■ Task input
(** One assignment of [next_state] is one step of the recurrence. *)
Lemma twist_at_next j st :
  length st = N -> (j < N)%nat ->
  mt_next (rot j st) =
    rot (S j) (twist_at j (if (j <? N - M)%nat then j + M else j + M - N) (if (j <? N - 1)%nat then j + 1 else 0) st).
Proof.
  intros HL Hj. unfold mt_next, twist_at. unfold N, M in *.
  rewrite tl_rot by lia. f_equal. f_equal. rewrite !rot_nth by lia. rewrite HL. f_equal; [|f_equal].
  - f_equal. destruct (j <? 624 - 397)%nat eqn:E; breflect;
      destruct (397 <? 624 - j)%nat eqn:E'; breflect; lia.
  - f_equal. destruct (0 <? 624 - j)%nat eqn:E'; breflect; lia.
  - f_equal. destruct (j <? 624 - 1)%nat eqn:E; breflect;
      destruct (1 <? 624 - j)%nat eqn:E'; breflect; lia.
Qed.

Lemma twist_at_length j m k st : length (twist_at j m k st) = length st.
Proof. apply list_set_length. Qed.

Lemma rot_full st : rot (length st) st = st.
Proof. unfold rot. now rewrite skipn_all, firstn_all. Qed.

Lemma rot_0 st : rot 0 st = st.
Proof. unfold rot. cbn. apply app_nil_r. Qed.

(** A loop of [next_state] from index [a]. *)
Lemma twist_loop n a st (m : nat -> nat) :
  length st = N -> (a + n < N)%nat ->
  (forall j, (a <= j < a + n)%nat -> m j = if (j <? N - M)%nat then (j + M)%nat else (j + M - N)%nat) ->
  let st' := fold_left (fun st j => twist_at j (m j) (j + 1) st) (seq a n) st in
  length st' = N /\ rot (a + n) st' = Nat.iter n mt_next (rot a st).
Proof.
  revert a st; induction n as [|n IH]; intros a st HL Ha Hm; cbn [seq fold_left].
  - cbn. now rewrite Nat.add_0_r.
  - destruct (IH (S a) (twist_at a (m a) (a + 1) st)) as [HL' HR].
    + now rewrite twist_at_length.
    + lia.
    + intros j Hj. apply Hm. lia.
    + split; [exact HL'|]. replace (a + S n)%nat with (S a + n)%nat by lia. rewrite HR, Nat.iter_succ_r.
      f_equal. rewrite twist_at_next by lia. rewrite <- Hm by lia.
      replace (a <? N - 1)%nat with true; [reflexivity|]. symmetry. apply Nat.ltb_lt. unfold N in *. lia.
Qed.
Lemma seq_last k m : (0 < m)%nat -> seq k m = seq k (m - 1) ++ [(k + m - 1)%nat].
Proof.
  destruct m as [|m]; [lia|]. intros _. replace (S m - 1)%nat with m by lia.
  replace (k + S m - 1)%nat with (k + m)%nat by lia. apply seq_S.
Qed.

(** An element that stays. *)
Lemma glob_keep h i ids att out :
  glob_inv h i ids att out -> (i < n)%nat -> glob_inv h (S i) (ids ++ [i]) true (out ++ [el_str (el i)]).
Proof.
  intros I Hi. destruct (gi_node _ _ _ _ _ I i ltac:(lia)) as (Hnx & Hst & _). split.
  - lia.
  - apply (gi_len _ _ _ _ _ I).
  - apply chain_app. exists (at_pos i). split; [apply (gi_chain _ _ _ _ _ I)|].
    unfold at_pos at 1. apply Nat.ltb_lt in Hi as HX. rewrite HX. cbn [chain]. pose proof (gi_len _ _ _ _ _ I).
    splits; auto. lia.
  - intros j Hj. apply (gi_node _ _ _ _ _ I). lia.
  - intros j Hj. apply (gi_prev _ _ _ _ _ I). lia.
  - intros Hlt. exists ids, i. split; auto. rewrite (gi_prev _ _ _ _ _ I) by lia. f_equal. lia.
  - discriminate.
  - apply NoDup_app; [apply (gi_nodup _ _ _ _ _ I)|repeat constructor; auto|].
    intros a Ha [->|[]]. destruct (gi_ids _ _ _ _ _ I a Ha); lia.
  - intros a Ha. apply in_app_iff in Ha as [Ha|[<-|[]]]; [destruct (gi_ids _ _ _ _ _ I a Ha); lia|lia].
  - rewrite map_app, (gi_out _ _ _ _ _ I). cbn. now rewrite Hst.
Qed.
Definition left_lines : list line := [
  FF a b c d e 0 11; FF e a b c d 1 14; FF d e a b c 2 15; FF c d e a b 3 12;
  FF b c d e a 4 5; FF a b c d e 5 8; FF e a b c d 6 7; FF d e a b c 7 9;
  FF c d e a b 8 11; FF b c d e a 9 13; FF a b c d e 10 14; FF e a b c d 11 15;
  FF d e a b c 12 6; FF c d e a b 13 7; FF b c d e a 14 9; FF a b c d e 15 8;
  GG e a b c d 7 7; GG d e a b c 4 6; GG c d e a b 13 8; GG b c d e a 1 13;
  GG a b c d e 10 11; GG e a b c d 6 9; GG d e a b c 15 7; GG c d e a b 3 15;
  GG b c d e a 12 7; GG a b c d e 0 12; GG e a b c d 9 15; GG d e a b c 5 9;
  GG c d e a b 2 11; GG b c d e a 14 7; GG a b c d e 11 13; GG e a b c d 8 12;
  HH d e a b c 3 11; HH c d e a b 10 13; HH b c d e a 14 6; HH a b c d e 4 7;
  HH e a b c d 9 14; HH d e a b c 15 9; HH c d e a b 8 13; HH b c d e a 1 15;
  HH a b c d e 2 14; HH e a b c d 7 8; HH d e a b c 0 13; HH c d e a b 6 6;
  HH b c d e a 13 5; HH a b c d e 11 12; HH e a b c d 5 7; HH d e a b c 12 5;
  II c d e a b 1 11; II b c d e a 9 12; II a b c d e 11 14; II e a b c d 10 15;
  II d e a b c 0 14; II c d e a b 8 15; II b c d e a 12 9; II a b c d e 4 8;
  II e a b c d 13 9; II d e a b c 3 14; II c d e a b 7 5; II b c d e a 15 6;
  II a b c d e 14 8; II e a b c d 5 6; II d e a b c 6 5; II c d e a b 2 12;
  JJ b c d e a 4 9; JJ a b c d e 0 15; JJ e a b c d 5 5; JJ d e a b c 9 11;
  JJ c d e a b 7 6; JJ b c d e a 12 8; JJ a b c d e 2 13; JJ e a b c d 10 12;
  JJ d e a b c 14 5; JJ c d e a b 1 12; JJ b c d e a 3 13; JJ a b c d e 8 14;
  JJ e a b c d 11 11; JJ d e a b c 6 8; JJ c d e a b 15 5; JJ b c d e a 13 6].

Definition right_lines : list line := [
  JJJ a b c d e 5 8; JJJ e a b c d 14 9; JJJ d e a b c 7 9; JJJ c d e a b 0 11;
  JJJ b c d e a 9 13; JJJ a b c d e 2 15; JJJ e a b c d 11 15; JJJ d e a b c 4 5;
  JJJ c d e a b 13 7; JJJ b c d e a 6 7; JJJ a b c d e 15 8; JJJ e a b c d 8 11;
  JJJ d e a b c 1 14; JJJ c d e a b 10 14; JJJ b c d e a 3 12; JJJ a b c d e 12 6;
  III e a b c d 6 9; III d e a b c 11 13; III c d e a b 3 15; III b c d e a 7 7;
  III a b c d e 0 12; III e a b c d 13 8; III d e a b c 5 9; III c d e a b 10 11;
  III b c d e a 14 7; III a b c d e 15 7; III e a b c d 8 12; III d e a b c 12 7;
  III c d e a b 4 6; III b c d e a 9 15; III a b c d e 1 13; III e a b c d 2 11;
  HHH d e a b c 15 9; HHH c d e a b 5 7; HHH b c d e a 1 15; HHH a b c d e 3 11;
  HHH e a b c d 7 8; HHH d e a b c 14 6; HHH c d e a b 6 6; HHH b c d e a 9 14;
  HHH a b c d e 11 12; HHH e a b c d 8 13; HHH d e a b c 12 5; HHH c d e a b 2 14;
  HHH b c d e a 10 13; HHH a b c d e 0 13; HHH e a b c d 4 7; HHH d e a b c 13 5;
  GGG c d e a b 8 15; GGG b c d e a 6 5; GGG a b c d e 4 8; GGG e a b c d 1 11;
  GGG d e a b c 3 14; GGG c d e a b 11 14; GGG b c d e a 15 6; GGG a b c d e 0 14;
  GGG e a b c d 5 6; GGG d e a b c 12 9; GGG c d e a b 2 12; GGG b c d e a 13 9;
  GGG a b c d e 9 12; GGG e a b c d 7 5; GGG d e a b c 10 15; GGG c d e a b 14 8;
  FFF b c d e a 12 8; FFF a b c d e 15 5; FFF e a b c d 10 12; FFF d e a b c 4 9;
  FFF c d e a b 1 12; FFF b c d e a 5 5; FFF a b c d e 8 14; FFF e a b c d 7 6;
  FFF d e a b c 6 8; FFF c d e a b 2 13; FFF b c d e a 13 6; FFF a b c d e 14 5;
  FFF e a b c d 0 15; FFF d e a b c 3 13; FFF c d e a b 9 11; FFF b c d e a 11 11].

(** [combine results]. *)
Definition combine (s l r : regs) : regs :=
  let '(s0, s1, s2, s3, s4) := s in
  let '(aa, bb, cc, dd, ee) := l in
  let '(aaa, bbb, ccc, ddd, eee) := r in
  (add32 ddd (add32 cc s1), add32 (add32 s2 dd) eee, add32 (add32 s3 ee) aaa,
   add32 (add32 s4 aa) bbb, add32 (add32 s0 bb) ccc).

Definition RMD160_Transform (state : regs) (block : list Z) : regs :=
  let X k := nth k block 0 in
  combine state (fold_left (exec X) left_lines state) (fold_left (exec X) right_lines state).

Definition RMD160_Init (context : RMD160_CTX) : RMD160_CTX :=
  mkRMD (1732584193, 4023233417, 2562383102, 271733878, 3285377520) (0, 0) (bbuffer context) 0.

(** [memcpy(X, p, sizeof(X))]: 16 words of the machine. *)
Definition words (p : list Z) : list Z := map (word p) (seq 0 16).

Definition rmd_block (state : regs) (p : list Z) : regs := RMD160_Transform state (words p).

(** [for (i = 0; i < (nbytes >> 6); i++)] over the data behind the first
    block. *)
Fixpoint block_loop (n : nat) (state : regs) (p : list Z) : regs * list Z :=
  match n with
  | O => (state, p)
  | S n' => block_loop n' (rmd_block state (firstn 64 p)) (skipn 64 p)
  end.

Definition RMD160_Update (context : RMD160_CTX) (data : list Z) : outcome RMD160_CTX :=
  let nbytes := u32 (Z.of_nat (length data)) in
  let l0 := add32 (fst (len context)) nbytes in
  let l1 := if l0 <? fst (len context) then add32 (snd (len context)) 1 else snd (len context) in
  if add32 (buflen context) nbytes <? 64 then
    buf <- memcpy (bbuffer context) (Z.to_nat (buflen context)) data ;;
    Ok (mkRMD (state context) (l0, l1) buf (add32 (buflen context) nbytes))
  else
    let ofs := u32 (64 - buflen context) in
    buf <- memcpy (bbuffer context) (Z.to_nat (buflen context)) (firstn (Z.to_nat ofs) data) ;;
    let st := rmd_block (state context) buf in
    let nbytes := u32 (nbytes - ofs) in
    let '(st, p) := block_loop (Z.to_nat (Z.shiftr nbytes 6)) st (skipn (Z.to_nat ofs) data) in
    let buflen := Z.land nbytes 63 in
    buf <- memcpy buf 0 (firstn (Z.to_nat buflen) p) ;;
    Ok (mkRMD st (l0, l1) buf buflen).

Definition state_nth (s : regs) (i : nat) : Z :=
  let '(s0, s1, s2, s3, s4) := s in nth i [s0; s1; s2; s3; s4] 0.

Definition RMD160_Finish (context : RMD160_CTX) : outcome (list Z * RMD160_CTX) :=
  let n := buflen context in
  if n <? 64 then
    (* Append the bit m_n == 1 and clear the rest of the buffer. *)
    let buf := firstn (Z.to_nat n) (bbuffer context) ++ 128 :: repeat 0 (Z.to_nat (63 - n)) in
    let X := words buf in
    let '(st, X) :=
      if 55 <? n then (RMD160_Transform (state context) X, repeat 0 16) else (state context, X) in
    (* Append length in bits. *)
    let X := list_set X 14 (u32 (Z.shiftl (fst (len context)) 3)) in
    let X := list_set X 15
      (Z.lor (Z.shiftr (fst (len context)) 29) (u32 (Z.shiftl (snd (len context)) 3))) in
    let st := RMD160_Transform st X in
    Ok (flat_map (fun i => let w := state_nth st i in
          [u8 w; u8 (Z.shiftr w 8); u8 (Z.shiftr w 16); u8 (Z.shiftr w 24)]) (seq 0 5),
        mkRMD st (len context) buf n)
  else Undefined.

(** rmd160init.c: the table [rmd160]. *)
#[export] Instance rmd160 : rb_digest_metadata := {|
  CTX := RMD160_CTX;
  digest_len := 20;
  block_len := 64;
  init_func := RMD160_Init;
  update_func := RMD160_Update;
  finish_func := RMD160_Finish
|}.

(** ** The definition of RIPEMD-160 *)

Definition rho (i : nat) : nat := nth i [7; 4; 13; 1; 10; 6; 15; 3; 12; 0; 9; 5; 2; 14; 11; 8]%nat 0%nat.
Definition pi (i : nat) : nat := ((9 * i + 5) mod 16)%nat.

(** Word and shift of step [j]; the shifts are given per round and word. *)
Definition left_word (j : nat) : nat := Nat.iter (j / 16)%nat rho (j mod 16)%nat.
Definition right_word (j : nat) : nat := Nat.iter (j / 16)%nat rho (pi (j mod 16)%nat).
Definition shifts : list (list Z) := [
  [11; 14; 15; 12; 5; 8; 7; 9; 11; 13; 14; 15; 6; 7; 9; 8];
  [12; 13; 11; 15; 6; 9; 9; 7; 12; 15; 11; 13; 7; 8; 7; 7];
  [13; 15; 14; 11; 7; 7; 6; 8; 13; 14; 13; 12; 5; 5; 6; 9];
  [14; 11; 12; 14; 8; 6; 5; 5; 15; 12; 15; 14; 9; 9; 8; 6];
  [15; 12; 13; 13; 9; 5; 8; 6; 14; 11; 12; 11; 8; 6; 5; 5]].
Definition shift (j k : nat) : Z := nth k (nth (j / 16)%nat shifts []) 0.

■ Task statement
Only the lines from the beginning of the listing through the line containing "rewrite tl_rot by" are wanted, each restated word for word.

■ Output below
(** One assignment of [next_state] is one step of the recurrence. *)
Lemma twist_at_next j st :
  length st = N -> (j < N)%nat ->
  mt_next (rot j st) =
    rot (S j) (twist_at j (if (j <? N - M)%nat then j + M else j + M - N) (if (j <? N - 1)%nat then j + 1 else 0) st).
Proof.
  intros HL Hj. unfold mt_next, twist_at. unfold N, M in *.
  rewrite tl_rot by lia. f_equal. f_equal. rewrite !rot_nth by lia. rewrite HL. f_equal; [|f_equal].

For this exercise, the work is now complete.